| Exercise prompt |
Your answer should be every line of the records that contains the word "Prop".

[Start of Attachment]

(* ===== verification/Mp2Proc.v ===== *)
(** * MP2: the proc file and the application's messages

    The text interface of src/MP2/mp2.c: [mywrite] decodes exactly what
    userapp.c encodes, when a request is too short for the decoder, what
    [myread] gives back and when it overruns its buffer, and that the
    application's [check] finds its pid in it iff it is registered. *)
From Stdlib Require Import Ascii String.
From stdpp Require Import base gmap sets list strings.
From Stdlib Require Import ZArith Lia.
From S2P Require Import Prelude CString Kernel Mp2 Mp2Run Mp2State Mp2Sched Mp2User.

Open Scope Z_scope.
Open Scope c_scope.

(** ** [findchar] *)

Section findchar.
Lemma findchar_loop_found fuel s mid rest c pre :
  c_str s = pre ++ mid ++ c :: rest → c ∉ mid → (length mid < fuel)%nat →
  findchar_loop fuel s c (Z.of_nat (length pre)) = Z.of_nat (length (pre ++ mid)).
Proof.
  revert pre mid. induction fuel as [|fuel IH]; intros pre mid Hs Hc Hf; [lia|].
  cbn [findchar_loop]. unfold strlen. rewrite Hs, !length_app. simpl.
  rewrite (proj2 (Z.ltb_lt _ _)) by lia. rewrite Nat2Z.id.
  assert (nth (length pre) s NUL = nth 0 (mid ++ c :: rest) NUL) as Hnth.
  { assert (∀ k, (k < length (c_str s))%nat → nth k s NUL = nth k (c_str s) NUL) as Hn.
    { clear. induction s as [|x s IHs]; intros [|k]; simpl; try lia;
        case_decide; simpl; try lia; intros; [done|]. apply IHs. lia. }
    rewrite Hn by (rewrite Hs, !length_app; simpl; lia). rewrite Hs.
    by rewrite app_nth2, Nat.sub_diag by lia. }
  rewrite Hnth. destruct mid as [|x mid]; simpl.
  - by rewrite decide_True, Nat.add_0_r.
  - rewrite decide_False by set_solver.
    replace (Z.of_nat (length pre) + 1) with (Z.of_nat (length (pre ++ [x])))
      by (rewrite length_app; simpl; lia).
    rewrite (IH (pre ++ [x]) mid); [|by rewrite Hs, <- app_assoc|set_solver|simpl in *; lia].
    rewrite !length_app. simpl. lia.
Qed.

Lemma findchar_loop_none fuel s mid c pre :
  c_str s = pre ++ mid → c ∉ mid → findchar_loop fuel s c (Z.of_nat (length pre)) = -1.
Proof.
  revert pre mid. induction fuel as [|fuel IH]; intros pre mid Hs Hc; [done|].
  cbn [findchar_loop]. unfold strlen. rewrite Hs, length_app.
  case_match eqn:Hlt; [|done]. zbool. destruct mid as [|x mid]; [simpl in *; lia|].
  rewrite Nat2Z.id. rewrite decide_False.
  - replace (Z.of_nat (length pre) + 1) with (Z.of_nat (length (pre ++ [x])))
      by (rewrite length_app; simpl; lia).
    apply (IH (pre ++ [x]) mid); [by rewrite Hs, <- app_assoc|set_solver].
  - assert (nth (length pre) s NUL = x) as ->; [|set_solver].
    assert (c_str s `prefix_of` s) as [t Ht].
    { clear. induction s as [|y s IHs]; simpl; [done|].
      case_decide; [apply prefix_nil|by apply prefix_cons]. }
    rewrite Ht, Hs, <- app_assoc, app_nth2, Nat.sub_diag by lia. done.
Qed.
Lemma older_init_wf d f cache thread s0 :
  mem s0 = ∅ → cache ≠ NULL →
  wp (mp2_init d f cache thread) (λ r s, r = 0 → wf s) any s0.
Proof.
  intros Hm Hc. pose proof errno_pos as (_ & _ & He & _).
  unfold mp2_init, init_slab, init_mykernel, Mp2.init_slab, Mp2.init_mykernel, wake_up_process. wp_pure.
  destruct (f =? NULL); [wp_pure; lia|]. wp_pure.
  match goal with |- wp _ _ _ ?s => assert (wf s) as Hw by by apply wf_fresh end.
  destruct (_ =? NULL); wp_pure; [done|].
  apply wp_on_task; [apply permits_any|]. wp_pure. intros _. by apply wf_log.
Qed.

(** The events are those of the newer module, but for the writes. *)
Inductive older_step stale : event → @mp2 L → @mp2 L → Prop :=
  | older_write ubuf r s s' :
      mywrite stale ubuf s = Ok (r, s') → older_step stale (Write ubuf) s s'
  | older_other e s s' : (∀ u, e ≠ Write u) → step stale e s s' → older_step stale e s s'.

Inductive older_loaded : @mp2 L → Prop :=
  | older_loaded_init d f cache thread s0 s :
      mem s0 = ∅ → cache ≠ NULL → mp2_init d f cache thread s0 = Ok (0, s) → older_loaded s.

Definition older_reachable stale s : Prop :=
  ∃ s0, older_loaded s0 ∧ rtc (λ s1 s2, ∃ e, older_step stale e s1 s2) s0 s.

(** The older module keeps the same invariant; but it refuses no registration:
    whatever is registered already, one that returns has added its task. *)
Theorem older_invariant stale s :
  older_reachable stale s →
  wf s ∧ ∀ p per comp r s', reg_entry stale p per comp s = Ok (r, s') →
    r = 0 ∧ ∃ a t, nodes s' = nodes s ++ [a] ∧ mem s' !! a = Some t ∧
      period t = per ∧ computation t = comp.
Proof.
  intros (s0 & Hl & Hsteps). assert (wf s) as Hw.
  { assert (wf s0) as Hw0.
    { destruct Hl as [d f cache thread s1 s0 Hm Hc Hrun].
      by apply (wp_run _ _ _ _ _ _ (older_init_wf d f cache thread s1 Hm Hc) Hrun). }
    clear Hl. induction Hsteps as [|s1 s2 s3 (e & Hstep) _ IH]; [done|]. apply IH.
    destruct Hstep as [ubuf r s1 s2 Hrun|e s1 s2 _ Hstep];
      [by eapply older_write_wf|by eapply step_wf]. }
  split; [done|]. intros p per comp r s' Hrun. rewrite older_reg in Hrun.
  destruct (alloc_addr (n_alloc (slab s)) (dom (mem s))) as [b|] eqn:Hal;
    [|by rewrite enlist_no_memory in Hrun by (done || apply Hw)].
  rewrite (enlist_run _ _ _ _ _ b) in Hrun by (done || apply Hw). injection Hrun as <- <-.
  destruct (alloc_fresh _ _ _ Hal) as [Hfresh%not_elem_of_dom _].
  split; [done|]. exists b, (new_task s p per comp). split_and!; [|apply lookup_insert_eq|done..].
  apply nodes_add_tail. intros [t Ht]%(wf_dom s Hw). by rewrite Hfresh in Ht.
Qed.

(** With nothing registered the older status file ends in a byte the buffer
    happened to hold. *)
Theorem older_empty_status s :
  nodes s = [] →
  is_Some (alloc_addr (n_alloc (slab s)) (dom (mem s))) →
  is_Some (alloc_addr (Datatypes.S (n_alloc (slab s))) (dom (mem s))) →
  ∃ s', myread 0 s =
    Ok ((str "0" ++ [newline] ++ take 1 (stale_bytes (n_alloc (slab s)) buffsize), 3, 3), s').
Proof.
  intros Hn [p Hp] [q Hq]. apply nodes_empty in Hn.
  pose proof (alloc_not_null _ _ _ Hp) as Hpn. pose proof (alloc_not_null _ _ _ Hq) as Hqn.
  pose proof (stale_length (n_alloc (slab s)) buffsize) as Ht.
  pose proof (stale_length (Datatypes.S (n_alloc (slab s))) buffsize) as Hb.
  eexists. apply run_of_wp. unfold myread. rewrite (proj2 (Z.ltb_ge 0 0)) by lia. wp_pure.
  eapply wp_of_run; [unfold kmalloc_buf; cbn [heap_of mp2_heap]; rewrite Hp; reflexivity|].
  cbn beta iota. wp_pure.
  eapply wp_of_run.
  { unfold kmalloc_buf. change (alloc_addr _ _) with
      (alloc_addr (Datatypes.S (n_alloc (slab s))) (dom (mem s))). rewrite Hq. reflexivity. }
  cbn beta iota. wp_pure.
  match goal with |- context [list_empty (HEAD ?s1)] => change (HEAD s1) with (HEAD s) end.
  rewrite Hn. unfold not_null. cbn [default from_option id].
  rewrite (proj2 (Z.eqb_neq q NULL)), (proj2 (Z.eqb_neq p NULL)) by done.
  change (stale_bytes (n_alloc (heap_of _)) buffsize) with
    (stale_bytes (Datatypes.S (n_alloc (slab s))) buffsize).
  revert Ht Hb. generalize (stale_bytes (Datatypes.S (n_alloc (slab s))) buffsize) as buf.
  generalize (stale_bytes (n_alloc (slab s)) buffsize) as tmp. intros tmp buf Ht Hb.
  destruct tmp as [|c tmp]; [done|].
  destruct buf as [|c0 [|c1 [|c2 [|c3 buf]]]]; [done..|].
  wp_pure. cbn beta iota. wp_pure. unfold sprintf.
  apply wp_put; [intros _|rewrite Hb; unfold buffsize; simpl; lia].
  wp_pure. apply wp_put; [intros _|simpl; lia]. wp_pure. reflexivity.
Qed.
End newer.

(** ** A yield of task 2, where a jiffy is 4 ms *)

#[local] Instance msecs_250 : Msecs := { jiffies_to_msecs j := 4 * j }.

(* ===== verification/Mp3Profile.v ===== *)
(** * MP3: what the profiler records

    The samples the work of src/MP3/mp3.c writes are what src/MP3/monitor.c
    reads back, in order, while they fit; what a sample contains; and the sample that
    runs over the buffer where words have 8 bytes. *)
From Stdlib Require Import Ascii String.
From stdpp Require Import base gmap sets list strings.
From Stdlib Require Import ZArith Lia.
From S2P Require Import Prelude CString Kernel Mp3 Mp3Run Mp3State Mp3User.
Import Reference.

Open Scope Z_scope.
Open Scope c_scope.

Section profile.
Context {L : Type} `{!KList L, !KConst, !Allocator, !Kstrto, !Arch}.
Context `{!KListLaws L, !KConstLaws, !AllocatorLaws, !KstrtoLaws, !ArchLaws}.
Implicit Types s : @mp3 L.

Lemma sample_words_length s : length (sample_words s) = 4%nat.
Proof. unfold sample_words. by destruct (totals _ _) as [[? ?] ?]. Qed.

Lemma sample_and_end_fit s :
  wf s → room s →
  (Z.to_nat (offset s) + length (sample_words s ++ terminator s) <= length (words s))%nat.
Proof.
  intros Hw Hroom. pose proof (wf_offset s Hw). rewrite (wf_words s Hw).
  unfold terminator. rewrite length_app, sample_words_length. unfold room in Hroom.
  destruct (Z.leb_spec VM_ELEMENT_SIZE (offset s + 4)); simpl; lia.
Qed.

Lemma mem_after_sample s : mem (after_sample s) = mem (sampled_all (nodes s) s).
Proof. done. Qed.
(** A reference held on [d]. *)
Definition hold (d : Z) s : mp4 :=
  match dentries s !! d with
  | Some n => set_dentries (<[d := n + 1]> (dentries s)) s
  | None => s
  end.

Lemma wp_d_find_alias i node (Q : Z → mp4 → Prop) E s :
  vfs_ok s → i ≠ NULL → inodes s !! i = Some node →
  match i_alias node with
  | None => Q NULL s
  | Some d => d ≠ NULL → is_Some (dentries s !! d) → Q d (hold d s)
  end → wp (d_find_alias i) Q E s.
Proof.
  intros Hv Hi Hn HQ. unfold d_find_alias. apply wp_bind. eapply wp_deref; [done..|].
  destruct (i_alias node) as [d|] eqn:Ha; [|by wp_pure].
  destruct (Hv i node d Hn Ha) as [Hd [n Hdn]]. apply wp_bind. eapply wp_deref; [done..|].
  wp_pure. unfold hold in HQ. rewrite Hdn in HQ. by apply HQ.
Qed.

(** Releasing a reference that was held, whatever the blocks are by then. *)
Lemma wp_dput_hold d h (Q : unit → mp4 → Prop) E s :
  d ≠ NULL → is_Some (dentries s !! d) → Q tt (set_slabs h s) →
  wp (dput d) Q E (set_slabs h (hold d s)).
Proof.
  intros Hd [n Hn] HQ. unfold dput. rewrite (proj2 (Z.eqb_neq d NULL) Hd).
  unfold hold. rewrite Hn. apply wp_bind.
  eapply (wp_deref dentries d (n + 1)); [done|by apply lookup_insert_eq|]. wp_pure.
  assert (set_dentries (<[d:=n + 1 - 1]> (<[d:=n + 1]> (dentries s))) (set_slabs h s)
          = set_slabs h s) as Heq.
  { rewrite insert_insert_eq, insert_id by (rewrite Hn; f_equal; lia). by destruct s. }
  unfold set_slabs, set_dentries in *. cbn in *. by rewrite Heq.
Qed.

Lemma vfs_ok_hold d s : vfs_ok s → vfs_ok (hold d s).
Proof.
  intros Hv i node d' Hi Ha. unfold hold in *. destruct (dentries s !! d) as [n|]; [|by eapply Hv].
  destruct (Hv i node d' Hi Ha) as [Hd Hs]. split; [done|]. cbn.
  rewrite lookup_insert. by case_decide.
Qed.

(** The next allocation fails. *)
Definition short_of_memory s : bool :=
  bool_decide (alloc_addr (n_alloc (slabs s)) (dom (mem s)) = None).

Lemma short_hold d s : short_of_memory (hold d s) = short_of_memory s.
Proof. unfold hold. by case_match. Qed.

(** A buffer of zeros, or NULL. *)
Lemma wp_kzalloc len (Q : Z → mp4 → Prop) E s :
  (∀ k, short_of_memory s = true → Q NULL (set_slabs (mkHeap (mem s) k) s)) →
  (∀ p k, short_of_memory s = false → p ≠ NULL → mem s !! p = None →
     Q p (set_slabs (mkHeap (<[p := BUF (replicate len NUL)]> (mem s)) k) s)) →
  wp (kzalloc len) Q E s.
Proof.
  intros Hno Hyes. unfold wp, kzalloc, kmalloc. unfold short_of_memory in Hno, Hyes.
  destruct (alloc_addr _ _) as [p|] eqn:Ha.
  - apply Hyes; [done|by eapply alloc_not_null|]. apply not_elem_of_dom. by eapply alloc_fresh.
  - by apply Hno.
Qed.

Lemma wp_kfree_at p b m k (Q : unit → mp4 → Prop) E s :
  p ≠ NULL → m !! p = None → Q tt (set_slabs (mkHeap m k) s) →
  wp (kfree p) Q E (set_slabs (mkHeap (<[p := b]> m) k) s).
Proof.
  intros Hp Hm HQ. eapply (wp_kfree p b); [done| |].
  - unfold mem. cbn. apply lookup_insert_eq.
  - unfold set_mem, mem. cbn. unfold set_slabs in *. cbn.
    by rewrite delete_insert_eq, delete_id.
Qed.

(** ** The label of an inode *)

(** The label the attribute of an inode stands for. *)
Definition attr_sid (node : inode) : Z :=
  match i_alias node with
  | Some d =>
      if i_op node && i_op_getxattr node then
        let '(r, bytes) := getxattr d XATTR_NAME_MP4 256 in
        if r <? 0 then MP4_NO_ACCESS else __cred_ctx_to_sid bytes
      else MP4_NO_ACCESS
  | None => MP4_NO_ACCESS
  end.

[End of Attachment]

| Expected answer |
Inductive older_step stale : event → @mp2 L → @mp2 L → Prop :=
Inductive older_loaded : @mp2 L → Prop :=
Definition older_reachable stale s : Prop :=
Lemma wp_d_find_alias i node (Q : Z → mp4 → Prop) E s :
Lemma wp_dput_hold d h (Q : unit → mp4 → Prop) E s :
Lemma wp_kzalloc len (Q : Z → mp4 → Prop) E s :
Lemma wp_kfree_at p b m k (Q : unit → mp4 → Prop) E s :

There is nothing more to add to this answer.